## Given entries
- - - - -

Lemma dirlink_links_witness : exists (t t' : lst) V' x' j s2,
  dirlink no_dev_read no_dev_write 0 demo_name 2 (mkfsys t root_ic fs_sb) =
    Ret 0 (mkfsys t' (<[0%nat := set_di x' root_ip]> root_ic) fs_sb) /\
  list_find (is_entry [105; 110; 105; 116]) (dents V' x') = Some (0%nat, (2, [105; 110; 105; 116])) /\
  dirlookup no_dev_read 0 demo_name (mkfsys t' (<[0%nat := set_di x' root_ip]> root_ic) fs_sb) = Ret (Some (j, 0)) s2.
Proof.
  destruct fs_boot as (t & Hok).
  pose proof (dirlink_links fs_G fs_sb no_dev_read no_dev_write t root_ic fs_V [] 0 root_ip demo_name 2 fs_layout
    ltac:(vm_compute; discriminate) Hok ltac:(apply NoDup_nil_2) eq_refl eq_refl
    ltac:(split; reflexivity || discriminate) root_file_ok fs_meta_used
    ltac:(split; reflexivity) demo_name_ok ltac:(lia)) as H.
  change (i_di root_ip) with root_di in H. rewrite root_dents in H. cbv zeta in H.
  destruct H as (t' & V' & x' & L' & R & _ & _ & _ & _ & _ & Hf & Hl & _).
  - reflexivity.
  - vm_compute. discriminate.
  - rewrite fs_nfree. apply Nat.leb_le. reflexivity.
  - apply Nat.leb_le. reflexivity.
  - specialize (Hl demo_name demo_name_ok). rewrite decide_True in Hl by reflexivity.
    destruct Hl as (t2 & j & ic2 & R2 & _); [right; left; right; reflexivity|].
    exists t, t', V', x', j, (mkfsys t2 ic2 fs_sb). split; [exact R|]. split; [rewrite Hf; reflexivity|exact R2].
Defined.

(** "//ab/c/" *)
Lemma skipelem_splits_witness : exists path' name',
  skipelem [47; 47; 97; 98; 47; 99; 47] (replicate 14 1) = Some (path', name') /\ elems path' = [[99]] /\
  cstr (lit name') DIRSIZ = [97; 98].
Proof.
  pose proof (skipelem_splits [47; 47; 97; 98; 47; 99; 47] (replicate 14 1) eq_refl
    ltac:(repeat (apply Forall_cons_2; [lia|]); apply Forall_nil_2)) as H.
  change (elems [47; 47; 97; 98; 47; 99; 47]) with [[97; 98]; [99]] in H. destruct H as (p & n & R & E & _ & N & _).
  exists p, n. split; [exact R|split; [exact E|exact N]].
Defined.
(** The part of file_block after the indirect block is there. *)
Lemma entry_phase s X C inum off : let x := X inum in let fbn := off / 512 in let ind := ind_addr x in let o := Z.to_nat (4 * (fbn - NDIRECT)) in
  let k := if off mod 512 =? 0 then 1 else 0 in
  built (img s) X (freeinode s) (freeblock s) C -> 1 <= inum < freeinode s -> NDIRECT <= fbn < MAXFILE -> ind <> 0 -> imglen s = FSSIZE ->
  (forall bn, in_file bn -> addr_of (img s) x bn <> 0 <-> bn * 512 < off) -> freeblock s + k <= FSSIZE ->
  exists s', (indirect ← rsect ind;
    indirect ← (if get_le 4 indirect o =? 0 then b ← next_block; let d := put_le 4 (xint b) indirect o in wsect ind d ;; mret d else mret indirect);
    mret (x, xint (get_le 4 indirect o))) s = Ret (x, addr_of (img s') x fbn) s' /\ grew s X C inum ((fbn + 1) * 512) s' x /\ freeblock s' = freeblock s + k.
Proof.
  intros x fbn ind o k Hb Hi Hf Hne Hlen Hm Hroom. pose proof (j_fb _ _ _ _ _ Hb) as Hfb. pose proof meta_value as Hmv. unfold FSSIZE in *.
  assert (Hif : in_file fbn) by (unfold in_file, NDIRECT in *; lia).
  assert (Hir : nmeta <= ind < freeblock s) by (pose proof (j_slot _ _ _ _ _ Hb inum MAXFILE Hi) as Hs; rewrite slot_ind in Hs; apply Hs; [apply maxfile_range|done]).
  assert (Ead : forall V, addr_of V x fbn = get_le 4 (V ind) o) by (intros V; unfold addr_of; rewrite (proj2 (Z.ltb_ge fbn NDIRECT)) by lia; fold ind; by rewrite (proj2 (Z.eqb_neq ind 0))).
  assert (Hrs : rsect ind s = Ret (img s ind) s) by (unfold rsect; by rewrite (proj2 (Z.ltb_lt ind (imglen s))) by lia). unfold mbind at 1, M_bind. rewrite Hrs. rewrite <- (Ead (img s)).
  pose proof (Hm fbn Hif) as Ha. destruct (Z.eqb_spec (addr_of (img s) x fbn) 0) as [E0|E0].
  - assert (Eoff : off = fbn * 512) by (unfold fbn in *; zdiv). assert (Ek : k = 1) by (unfold k; by rewrite Eoff, Z.mod_mul by lia). rewrite Ek in *.
    destruct (mk_entry s X C inum fbn) as [G1 G2]; try done; [unfold FSSIZE; lia|intros bn Hbn; fold x; rewrite (Hm bn Hbn); by rewrite <- Eoff|]. fold x ind o in G1, G2.
    unfold mbind, M_bind. rewrite next_block_ret by lia. unfold wsect, modify, mret, M_ret. cbn [img imglen freeinode freeblock]. rewrite (xint_small (freeblock s)) by lia.
    rewrite Hlen, (Z.max_l 1000) by lia. eexists. split_and!; [|exact G1|done]. f_equal. f_equal. cbn [img]. rewrite G2. rewrite Ead in G2. unfold upd in G2. rewrite decide_True in G2 by done. rewrite G2. apply xint_small. lia.
  - assert (Hlt : fbn * 512 < off) by tauto. assert (Ek : k = 0) by (unfold k; destruct (Z.eqb_spec (off mod 512) 0); [unfold fbn in *; zdiv|done]).
    exists s. split_and!; [|apply grew_refl; [done|]|lia].
    + unfold mbind, M_bind, mret, M_ret. rewrite <- Ead. rewrite xint_small; [done|]. pose proof (slot_small _ _ _ _ _ inum fbn Hb Hi ltac:(unfold in_file in Hif; lia)) as Hsm. by rewrite slot_data in Hsm.
    + fold x. split; [intros bn Hbn; rewrite (Hm bn Hbn); unfold fbn in *; zdiv|]. fold ind. unfold NDIRECT in *. split; [lia|done].
Qed.

Lemma file_block_indirect s X C inum off : let x := X inum in let fbn := off / 512 in
  built (img s) X (freeinode s) (freeblock s) C -> 1 <= inum < freeinode s -> 0 <= off -> NDIRECT <= fbn < MAXFILE -> imglen s = FSSIZE -> mapped (img s) x off -> freeblock s + need off <= FSSIZE ->
  exists x' s', file_block x fbn s = Ret (x', addr_of (img s') x' fbn) s' /\ grew s X C inum ((fbn + 1) * 512) s' x' /\ freeblock s' = freeblock s + need off.
Proof.
  intros x fbn Hb Hi Ho Hf Hlen [Hm1 Hm2] Hroom. pose proof (j_fb _ _ _ _ _ Hb) as Hfb. pose proof meta_value as Hmv. rewrite (need_cases off Ho) in *. unfold FSSIZE in *.
  unfold file_block. rewrite (proj2 (Z.ltb_ge fbn NDIRECT)) by lia. fold (ind_addr x).
  assert (Hsm : 0 <= ind_addr x < 2 ^ 32) by (rewrite <- (slot_ind (img s)); by apply (slot_small _ _ _ _ _ inum MAXFILE Hb Hi maxfile_range)). rewrite xint_small by done.
  destruct (Z.eqb_spec (ind_addr x) 0) as [E0|E0].
  - assert (Eoff : off = 6144) by (unfold NDIRECT, fbn in *; zdiv). assert (Efb : fbn = 12) by (unfold fbn; by rewrite Eoff). rewrite Eoff in Hroom. change (6144 mod 512 =? 0) with true in Hroom. change (6144 =? 6144) with true in Hroom. cbv iota in Hroom.
    destruct (mk_indirect s X C inum Hb Hi) as (B1 & B2 & B3); [unfold FSSIZE; lia|done|]. fold x in B1, B2, B3. set (x1 := set_addrs (<[12%nat := freeblock s]> (di_addrs x)) x) in *.
    set (X1 := with_x X inum x1). assert (EX : X1 inum = x1) by (unfold X1, with_x; by rewrite decide_True).
    set (s1 := mkm (img s) (imglen s) (freeinode s) (freeblock s + 1)).
    assert (R0 : (b ← next_block; mret (set_addrs (<[12%nat := xint b]> (di_addrs x)) x)) s = Ret x1 s1) by (unfold mbind, M_bind; rewrite next_block_ret by lia; by rewrite xint_small by lia).
    erewrite bind_ret by exact R0. fold (ind_addr x1). rewrite (xint_small (ind_addr x1)) by lia. rewrite <- EX.
    destruct (entry_phase s1 X1 C inum off) as (s' & R & G & Ef); try done; rewrite ?EX, ?B2; try done; try lia.
    { intros bn Hbn. cbn [img s1]. rewrite B3 by done. by apply Hm1. }
    { rewrite Eoff. cbn [freeblock s1]. change (6144 mod 512 =? 0) with true. cbv iota. unfold FSSIZE. lia. }
    rewrite EX in *. rewrite B2 in R. exists x1, s'. split_and!; [exact R| |rewrite Ef, Eoff; cbn [freeblock s1]; change (6144 mod 512 =? 0) with true; change (6144 =? 6144) with true; cbv iota; lia].
    destruct G as [G1 G2 G3 G4 G5 G6 G7]. constructor; try done.
    + eapply built_ext; [|exact G3]. intros i. unfold X1, with_x. by destruct (decide (i = inum)).
    + intros i t Hr Hn Ht. specialize (G7 i t Hr Hn Ht). unfold X1, with_x in G7. by rewrite decide_False in G7.
  - assert (Hgt : off <> 6144) by (intros ->; apply E0; destruct (decide (ind_addr x = 0)) as [|Hne]; [done|]; apply Hm2 in Hne; lia). rewrite (proj2 (Z.eqb_neq off 6144)) in * by done.
    destruct (entry_phase s X C inum off) as (s' & R & G & Ef); try done. exists x, s'. split_and!; [|done|done]. erewrite bind_ret by done. fold (ind_addr x). rewrite xint_small by done. exact R.
Qed.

- - - - -

## Requirement
The response should be the listing above, limited to the lines between the one holding "- reflexivity." and the one holding "Lemma skipelem_splits_witness : exists", inclusive, reproduced exactly.

## Solution for this exercise
  - reflexivity.
  - vm_compute. discriminate.
  - rewrite fs_nfree. apply Nat.leb_le. reflexivity.
  - apply Nat.leb_le. reflexivity.
  - specialize (Hl demo_name demo_name_ok). rewrite decide_True in Hl by reflexivity.
    destruct Hl as (t2 & j & ic2 & R2 & _); [right; left; right; reflexivity|].
    exists t, t', V', x', j, (mkfsys t2 ic2 fs_sb). split; [exact R|]. split; [rewrite Hf; reflexivity|exact R2].
Defined.

(** "//ab/c/" *)
Lemma skipelem_splits_witness : exists path' name',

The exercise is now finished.